What to work on - Write out, word for word, the part of the listing below that opens with the line containing "(** An SPS whose" and closes with the line containing "passes because the", keeping both of those lines and adding no others.

Material to process -
"""

Lemma sps_st_rps_wp n i s :
  sps_blocks s.2 → nb_st_rps s.2 = n → 0 ≤ i < n →
  (∀ j, 0 ≤ j < i → ∃ r, aget (st_rps s.2) j = Some r ∧ rps_wf r) →
  wp True (sps_st_rps i) (fun _ s' => sps_blocks s'.2 ∧ nb_st_rps s'.2 = n ∧
    ∀ j, 0 ≤ j < i + 1 → ∃ r, aget (st_rps s'.2) j = Some r ∧ rps_wf r) sps_err s.
Proof.
  intros Hb Hn Hi Hl. unfold sps_st_rps. anystep. anystep. anystep. anystep. anystep.
  assert (Forall rps_ref_ok (st_rps s.2)) as Hst by apply Hb.
  apply wp_sub_at; [by left|]. intros r Hr. pose proof (Forall_aget _ _ _ _ Hst Hr) as Href.
  apply aget_inv in Hr as [Hir _].
  eapply wp_mono; [apply (decode_short_term_rps_wp _ _ _ _ 0 _ (fun _ _ => False));
    [done|apply avail_true|done|done|unfold idx_ok; lia|lia]| |done].
  intros ret s' (_ & Href' & Hret). cbn [fst snd] in *.
  assert (Forall rps_ref_ok (<[Z.to_nat i := s'.2]> (st_rps s.2))) as Hst' by (by apply Forall_insert).
  anysteps; bprop; cbn [fst snd] in *; [unfold sps_err; lia|].
  destruct Hret as [[-> Hwf]|]; [|lia].
  split; [keep_all|]. split; [done|]. intros j Hj. cbn. destruct (decide (j = i)) as [->|Hne].
  - exists s'.2. by rewrite aget_insert.
  - rewrite aget_insert_ne by lia. apply Hl. lia.
Qed.

Lemma wp_get_bits_any {T} n (Q : Z → get_bits_context * T → Prop) E s :
  (∀ v g, Q v (g, s.2)) → wp True (gbm (get_bits n)) Q E s.
Proof.
  intros HQ. unfold wp, gbm, zoom, get_bits, mbind, G_bind, M_bind.
  destruct (open_cache_cases s.1) as [(c & -> & _)| ->]; [|done].
  destruct (NEG_USR32 c n) as [v|]; [|done]. apply HQ.
Qed.

Lemma sps_reference_sets_wp s : sps_blocks s.2 → run_inv sps_reference_sets sps_refs s.
Proof.
  intros Hb. unfold run_inv, sps_reference_sets, HEVC_MAX_SHORT_TERM_REF_PIC_SETS, HEVC_MAX_LONG_TERM_REF_PICS.
  anysteps; [done|]. cbn [nb_st_rps set_field] in *. set (n := u32 v) in *.
  apply (wp_for_range _ _ _ (fun i s' => sps_blocks s'.2 ∧ nb_st_rps s'.2 = n ∧
    ∀ j, 0 ≤ j < i → ∃ r, aget (st_rps s'.2) j = Some r ∧ rps_wf r)).
  - split; [keep_all|]. split; [done|]. lia.
  - intros i s' Hi (Hb' & Hn' & Hl). by apply sps_st_rps_wp.
  - intros s' (Hb' & Hn' & Hl). bprop. pose proof (u32_range v) as Hnr. fold n in Hnr.
    replace (Z.max 0 n) with n in Hl by lia.
    anysteps; try done.
    2: { split; [keep_all|cbn; lia| |]; cbn in *; [by rewrite Hn'|congruence]. }
    bprop. cbn in *.
    apply (wp_for_range _ _ _ (fun _ s2 => sps_refs s2.2)); [| |done].
    + split; [keep_all|cbn; lia| |]; cbn; [by rewrite Hn'|]. intros _. pose proof (u8_range v1). lia.
    + intros i s2 Hi Hs2. anystep. anystep. apply wp_bind, wp_get_bits_any. intros x g3.
      anysteps; keep_all.
Qed.
(* ===== verification/HevcStreams.v ===== *)
(** The HEVC entry points on extradata
    (src/drivers/amvdec_ports/decoder/aml_hevc_parser.c:
    [decode_extradata_ps], [h265_decode_extradata_ps]), the flags they hand to
    the decoders, and concrete streams on which the parsers accept too much or
    read too far. *)

From stdpp Require Import base list numbers strings.
From Stdlib Require Import ZArith Lia Bool.
From S2P Require Import Prelude.
From S2P Require Import CommonUtils.
From S2P Require Import GetBits.
From S2P Require Import Golomb.
From S2P Require Import Parse.
From S2P Require Import HevcTypes.
From S2P Require Import HevcRps.
From S2P Require Import HevcVps.
From S2P Require Import HevcSps.

#[local] Open Scope Z_scope.

(** ** Extradata *)

Section Extradata.
Context (char_signed : bool).

Definition HEVC_NAL_VPS : Z := 32.
Definition HEVC_NAL_SPS : Z := 33.
Definition ENOMEM : Z := 12.

(** A parser on a member of the parameter sets and the local reader. *)
Definition run_parser {T} (gb : get_bits_context) (m : P T Z) (t : T) : option (Z * T) :=
  match m (gb, t) with
  | Ok r s => Some (r, s.2)
  | Err r s => Some (r, s.2)
  | Undef => None
  end.

(** [static int decode_extradata_ps(data, size, ps)]; [data] is the memory
    from the pointer on, [alloc_ok] whether [vmalloc] succeeds. *)
Definition decode_extradata_ps (alloc_ok : bool) (data : list Z) (size : Z)
    : M h265_param_sets Z :=
  nalu_pos ← of_option (find_start_code data size);
  if nalu_pos <? 0 then mret (-1)
  else
    let nal := drop (Z.to_nat nalu_pos) data in
    src_len ← of_option (calc_nal_len nal (size - nalu_pos));
    if negb alloc_ok then mret (- ENOMEM)
    else
      '(rbsp_buf, rbsp_size) ← of_option (nal_unit_extract_rbsp nal (u32 src_len));
      let '(ret, gb) := init_get_bits8 (Some rbsp_buf) rbsp_size in
      if ret <? 0 then mret ret
      else
        match get_bits1 gb with
        | Ok b gb =>
            if negb (b =? 0) then mret (-1)
            else
              match (t ← get_bits 6; l ← get_bits 6; i ← get_bits 3; mret (t, s32 (u32 (i - 1)))) gb with
              | Ok (nal_type, temporal_id) gb =>
                  if temporal_id <? 0 then mret (-1)
                  else if nal_type =? HEVC_NAL_VPS then
                    ps ← get;
                    '(ret, v) ← of_option (run_parser gb ff_hevc_parse_vps (ps_vps ps));
                    modify (fun ps => ps <| ps_vps := v |>);;
                    if ret <? 0 then mret ret
                    else modify (fun ps => ps <| vps_parsed := true |>);; mret ret
                  else if nal_type =? HEVC_NAL_SPS then
                    ps ← get;
                    '(ret, v) ← of_option (run_parser gb (ff_hevc_parse_sps char_signed) (ps_sps ps));
                    modify (fun ps => ps <| ps_sps := v |>);;
                    if ret <? 0 then mret ret
                    else modify (fun ps => ps <| sps_parsed := true |>);; mret ret
                  else mret ret
              | _ => undef
              end
        | _ => undef
        end.

(** The loop of [h265_decode_extradata_ps]; [p] is the offset of the
    pointer from [buf], [n] the iterations left. *)
Fixpoint extradata_loop (alloc_ok : bool) (buf : list Z) (size : Z) (n : nat) (p len ret : Z)
    : M h265_param_sets Z :=
  match n with
  | O => mret ret
  | S n' =>
      let data := drop (Z.to_nat p) buf in
      j ← of_option (find_start_code data len);
      if j >? 0 then
        let len := size - p in
        ret ← decode_extradata_ps alloc_ok data len;
        if truth ret then mret ret
        else
          parsed ← gets sps_parsed;
          if (parsed : bool) then mret ret
          else extradata_loop alloc_ok buf size n' (p + j + 1) len ret
      else extradata_loop alloc_ok buf size n' (p + 1) len ret
  end.

(** [int h265_decode_extradata_ps(buf, size, ps)] *)
Definition h265_decode_extradata_ps (alloc_ok : bool) (buf : list Z) (size : Z)
    : M h265_param_sets Z :=
  extradata_loop alloc_ok buf size (Z.to_nat (size - 4)) 0 size 0.

End Extradata.

(** ** The parsed flags *)

Record ps_inv (ps : h265_param_sets) : Prop := {
  pi_vps_ok : vps_ok (ps_vps ps);
  pi_sps_ok : sps_ok (ps_sps ps);
  pi_vps : vps_parsed ps = true → vps_valid (ps_vps ps)
}.

(** The parameter sets after a call that returned [ret]. *)
Definition ps_result (ret : Z) (ps : h265_param_sets) : Prop :=
  (sps_parsed ps = true → sps_valid (ps_sps ps)) ∧ (ret = 0 → ps_inv ps).

Lemma run_parser_spec {T} gb (m : P T Z) (t : T) (Q : Z → T → Prop) E :
  wp True m (fun r s => Q r s.2) E (gb, t) → (∀ e s, ¬ E e s) →
  ∀ r t', run_parser gb m t = Some (r, t') → Q r t'.
Proof.
  unfold wp, run_parser. intros Hwp HE r t'. destruct (m (gb, t)) as [a s|e s|]; [|by apply HE in Hwp|done].
  by intros [= <- <-].
Qed.

Lemma decode_extradata_ps_wp cs alloc data size ps :
  ps_inv ps → sps_parsed ps = false →
  wp True (decode_extradata_ps cs alloc data size) ps_result (fun _ _ => False) ps.
Proof.
  intros Hinv Hs. assert (∀ r, ps_result r ps) as Hsame by (intros r; split; [congruence|done]).
  unfold decode_extradata_ps. wp_step. wp_step; [|done]. wp_step; [by wp_step|].
  wp_step. wp_step; [|done]. wp_step; [by wp_step|]. wp_step. wp_step; [|done].
  destruct a1 as [rbsp size1]. destruct (init_get_bits8 _ _) as [ret gb]. wp_step; [by wp_step|].
  destruct (get_bits1 gb) as [b gb1| |]; [|done..]. wp_step; [by wp_step|].
  match goal with |- wp _ (match ?e with _ => _ end) _ _ _ =>
    destruct e as [[ty tid] gb2| |]; [|done..] end. wp_step; [by wp_step|]. wp_step.
  - wp_step. wp_step. wp_step. wp_step; [|done]. destruct a1 as [r v].
    match goal with H : run_parser _ _ _ = Some _ |- _ => rename H into Hrun end.
    pose proof (run_parser_spec gb2 ff_hevc_parse_vps (ps_vps ps) (fun r v => r = 0 ∧ vps_valid v ∨ r = -1)
      (fun _ _ => False)
      (parse_vps_wp (U := True) 0 (fun _ _ => False) (gb2, ps_vps ps) ltac:(lia) (or_introl I) (pi_vps_ok _ Hinv))
      ltac:(auto) r v Hrun) as Hr.
    wp_step. wp_step. wp_step; bprop.
    + wp_step. split; [cbn; congruence|]. intros ->. lia.
    + destruct Hr as [[-> Hv]| ->]; [|lia]. wp_step. wp_step. wp_step. split; [cbn; congruence|].
      intros _. split; cbn; [apply Hv|apply Hinv|done].
  - wp_step; [|by wp_step]. wp_step. wp_step. wp_step. wp_step; [|done]. destruct a1 as [r v].
    match goal with H : run_parser _ _ _ = Some _ |- _ => rename H into Hrun end.
    pose proof (run_parser_spec gb2 (ff_hevc_parse_sps cs) (ps_sps ps) (fun r v => r = 0 ∧ sps_valid v ∨ r = -1)
      (fun _ _ => False) (parse_sps_wp cs (fun _ _ => False) (gb2, ps_sps ps) (pi_sps_ok _ Hinv))
      ltac:(auto) r v Hrun) as Hr.
    wp_step. wp_step. wp_step; bprop.
    + wp_step. split; [cbn; congruence|]. intros ->. lia.
    + destruct Hr as [[-> Hv]| ->]; [|lia]. wp_step. wp_step. wp_step. split; [done|].
      intros _. split; cbn; [apply Hinv|apply Hv|apply Hinv].
Qed.

Lemma extradata_loop_wp cs alloc buf size n p len ret ps :
  ps_inv ps → sps_parsed ps = false →
  wp True (extradata_loop cs alloc buf size n p len ret) ps_result (fun _ _ => False) ps.
Proof.
  revert p len ret ps. induction n as [|n IH]; intros p len ret ps Hinv Hs; cbn [extradata_loop].
  - wp_step. split; [congruence|done].
  - wp_step. wp_step; [|done]. wp_step; [|by apply IH].
    wp_step. eapply wp_mono; [by apply decode_extradata_ps_wp| |done]. intros r ps' [H1 H2].
    wp_step; unfold truth in *; bprop; [wp_step; split; [done|congruence]|].
    subst r. wp_step. wp_step. wp_step; [wp_step; split; auto|]. apply IH; auto.
Qed.

(** whatever the extradata, when [h265_decode_extradata_ps] returns with
    [sps_parsed] set the stored SPS passed every check of the parser, and when
    it returns 0 with [vps_parsed] set so did the stored VPS. *)
Theorem extradata_flags_valid cs alloc buf size ps ret ps' :
  vps_ok (ps_vps ps) → sps_ok (ps_sps ps) → vps_parsed ps = false → sps_parsed ps = false →
  h265_decode_extradata_ps cs alloc buf size ps = Ok ret ps' →
  (sps_parsed ps' = true → sps_valid (ps_sps ps')) ∧
  (ret = 0 → vps_parsed ps' = true → vps_valid (ps_vps ps')).
Proof.
  intros Hv Hs Hpv Hps He.
  assert (ps_inv ps) as Hinv by (split; [done|done|congruence]).
  pose proof (extradata_loop_wp cs alloc buf size (Z.to_nat (size - 4)) 0 size 0 ps Hinv Hps) as Hwp.
  unfold h265_decode_extradata_ps in He. unfold wp in Hwp. rewrite He in Hwp. destruct Hwp as [H1 H2].
  split; [done|]. intros Hret. by apply H2.
Qed.

(** A VPS and an SPS in start code format, with the bytes of emulation
    prevention, followed by a filler. *)
Definition sample_extradata : list Z := [
  0; 0; 0; 1; 64; 1; 12; 1; 255; 255; 1; 96; 0; 0; 3; 0; 144; 0; 0; 3; 0; 0; 3; 0; 93; 149; 152; 9;
  0; 0; 0; 1; 66; 1; 1; 1; 96; 0; 0; 3; 0; 144; 0; 0; 3; 0; 0; 3; 0; 93; 160; 2; 128; 128; 45; 22; 89;
  89; 164; 147; 43; 192; 64; 64; 0; 0; 250; 64; 0; 23; 112; 2;
  0; 0; 0; 1; 76; 1
].

Lemma extradata_flags_valid_witness :
  ∃ ret ps, h265_decode_extradata_ps true true sample_extradata (zlen sample_extradata) init_h265_param_sets
      = Ok ret ps ∧ vps_parsed ps = true ∧ sps_parsed ps = true ∧
    (sps_parsed ps = true → sps_valid (ps_sps ps)) ∧
    (ret = 0 → vps_parsed ps = true → vps_valid (ps_vps ps)).
Proof.
  eexists _, _. split; [vm_compute; reflexivity|]. split; [done|]. split; [done|].
  eapply (extradata_flags_valid true true sample_extradata (zlen sample_extradata) init_h265_param_sets);
    [apply init_vps_ok|apply init_sps_ok|done|done|vm_compute; reflexivity].
Defined.

(** ** Streams *)

(** An SPS with pic_width_in_luma_samples = 2^32 - 8 (a 63-bit ue(v) code whose
    suffix starts at a byte boundary), 8 lines, 4:4:4. *)
Definition sps_negative_width : list Z := [
  1; 1; 255; 255; 255; 255; 255; 255; 255; 255; 255; 255; 93; 68; 0; 0; 0; 0; 255; 255;
  255; 249; 18; 255; 94; 16; 0
].

(** An SPS whose log2_max_pic_order_cnt_lsb_minus4 is coded as 63 zero bits. *)
Definition sps_short_poc : list Z := [
  1; 1; 255; 255; 255; 255; 255; 255; 255; 255; 255; 255; 93; 68; 9; 18; 192; 0; 0; 0; 0;
  0; 0; 0; 125; 120; 64
].

(** A VPS with 64 layer sets that announces 64 HRD structures and ends
    there; start code and NAL header included. *)
Definition vps_many_hrds : list Z := [
  0; 0; 0; 1; 64; 1; 12; 1; 255; 255; 1; 255; 255; 255; 255; 255; 255; 255; 255; 255;
  255; 93; 240; 0; 129; 255; 255; 255; 255; 255; 255; 255; 255; 255; 255; 255; 255; 255;
  255; 255; 254; 2; 8
].

(** An access unit delimiter followed by a zero byte. *)
Definition trailing_zero : list Z := [
  0; 0; 0; 1; 70; 1; 0
].

(** A reader on a payload followed by [pad] bytes of zero padding. *)
Definition reader_on (buf : list Z) (pad : nat) : get_bits_context :=
  (init_get_bits8 (Some (buf ++ replicate pad 0)) (zlen buf)).2.

(** two checks of [ff_hevc_parse_sps] are ineffective.  A width of
    2^32 - 8 passes "width > 8192" because the member is an [int]: the SPS is
    accepted with width -8.  A log2_max_poc_lsb of 3, below the minimum 4,
    passes because the addition of 4 wraps around. *)
Theorem sps_checks_bypassed cs :
  (∃ s, ff_hevc_parse_sps cs (reader_on sps_negative_width 64, init_h265_SPS_t) = Ok 0 s ∧
        width s.2 = -8 ∧ height s.2 = 8) ∧
  (∃ s, ff_hevc_parse_sps cs (reader_on sps_short_poc 64, init_h265_SPS_t) = Ok 0 s ∧
        log2_max_poc_lsb s.2 = 3).
Proof.
  split; destruct cs; eexists; (split; [vm_compute; reflexivity|by vm_compute]).
Qed.

(** the loops of [ff_hevc_parse_vps] do not look at the number of bits
    left: on a short VPS that announces 64 HRD structures, the parser runs
    over the payload and the 64 bytes of padding behind it, out of the
    buffer; with 1200 bytes of memory it notices the overread only at the
    end. *)
Theorem vps_overread :
  ff_hevc_parse_vps (reader_on (drop 6 vps_many_hrds) 64, init_h265_VPS_t) = Undef ∧
  ∃ s, ff_hevc_parse_vps (reader_on (drop 6 vps_many_hrds) 1200, init_h265_VPS_t) = Ok (-1) s.
Proof. split; [by vm_compute|]. eexists. vm_compute. reflexivity. Qed.

(** [h265_decode_extradata_ps] does not shorten [len] when it advances
    byte by byte, so [find_start_code] looks past the end: a delimiter and
    one zero byte are enough to read beyond the extradata. *)
Theorem extradata_overread :
  zlen trailing_zero = 7 ∧
  h265_decode_extradata_ps true true trailing_zero (zlen trailing_zero) init_h265_param_sets = Undef ∧
  ∃ ps, h265_decode_extradata_ps true true (trailing_zero ++ [0; 0; 0]) (zlen trailing_zero)
          init_h265_param_sets = Ok 0 ps.
Proof. split; [done|]. split; [by vm_compute|]. eexists. vm_compute. reflexivity. Qed.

"""

Answer to this task -
(** An SPS whose log2_max_pic_order_cnt_lsb_minus4 is coded as 63 zero bits. *)
Definition sps_short_poc : list Z := [
  1; 1; 255; 255; 255; 255; 255; 255; 255; 255; 255; 255; 93; 68; 9; 18; 192; 0; 0; 0; 0;
  0; 0; 0; 125; 120; 64
].

(** A VPS with 64 layer sets that announces 64 HRD structures and ends
    there; start code and NAL header included. *)
Definition vps_many_hrds : list Z := [
  0; 0; 0; 1; 64; 1; 12; 1; 255; 255; 1; 255; 255; 255; 255; 255; 255; 255; 255; 255;
  255; 93; 240; 0; 129; 255; 255; 255; 255; 255; 255; 255; 255; 255; 255; 255; 255; 255;
  255; 255; 254; 2; 8
].

(** An access unit delimiter followed by a zero byte. *)
Definition trailing_zero : list Z := [
  0; 0; 0; 1; 70; 1; 0
].

(** A reader on a payload followed by [pad] bytes of zero padding. *)
Definition reader_on (buf : list Z) (pad : nat) : get_bits_context :=
  (init_get_bits8 (Some (buf ++ replicate pad 0)) (zlen buf)).2.

(** two checks of [ff_hevc_parse_sps] are ineffective.  A width of
    2^32 - 8 passes "width > 8192" because the member is an [int]: the SPS is
    accepted with width -8.  A log2_max_poc_lsb of 3, below the minimum 4,
    passes because the addition of 4 wraps around. *)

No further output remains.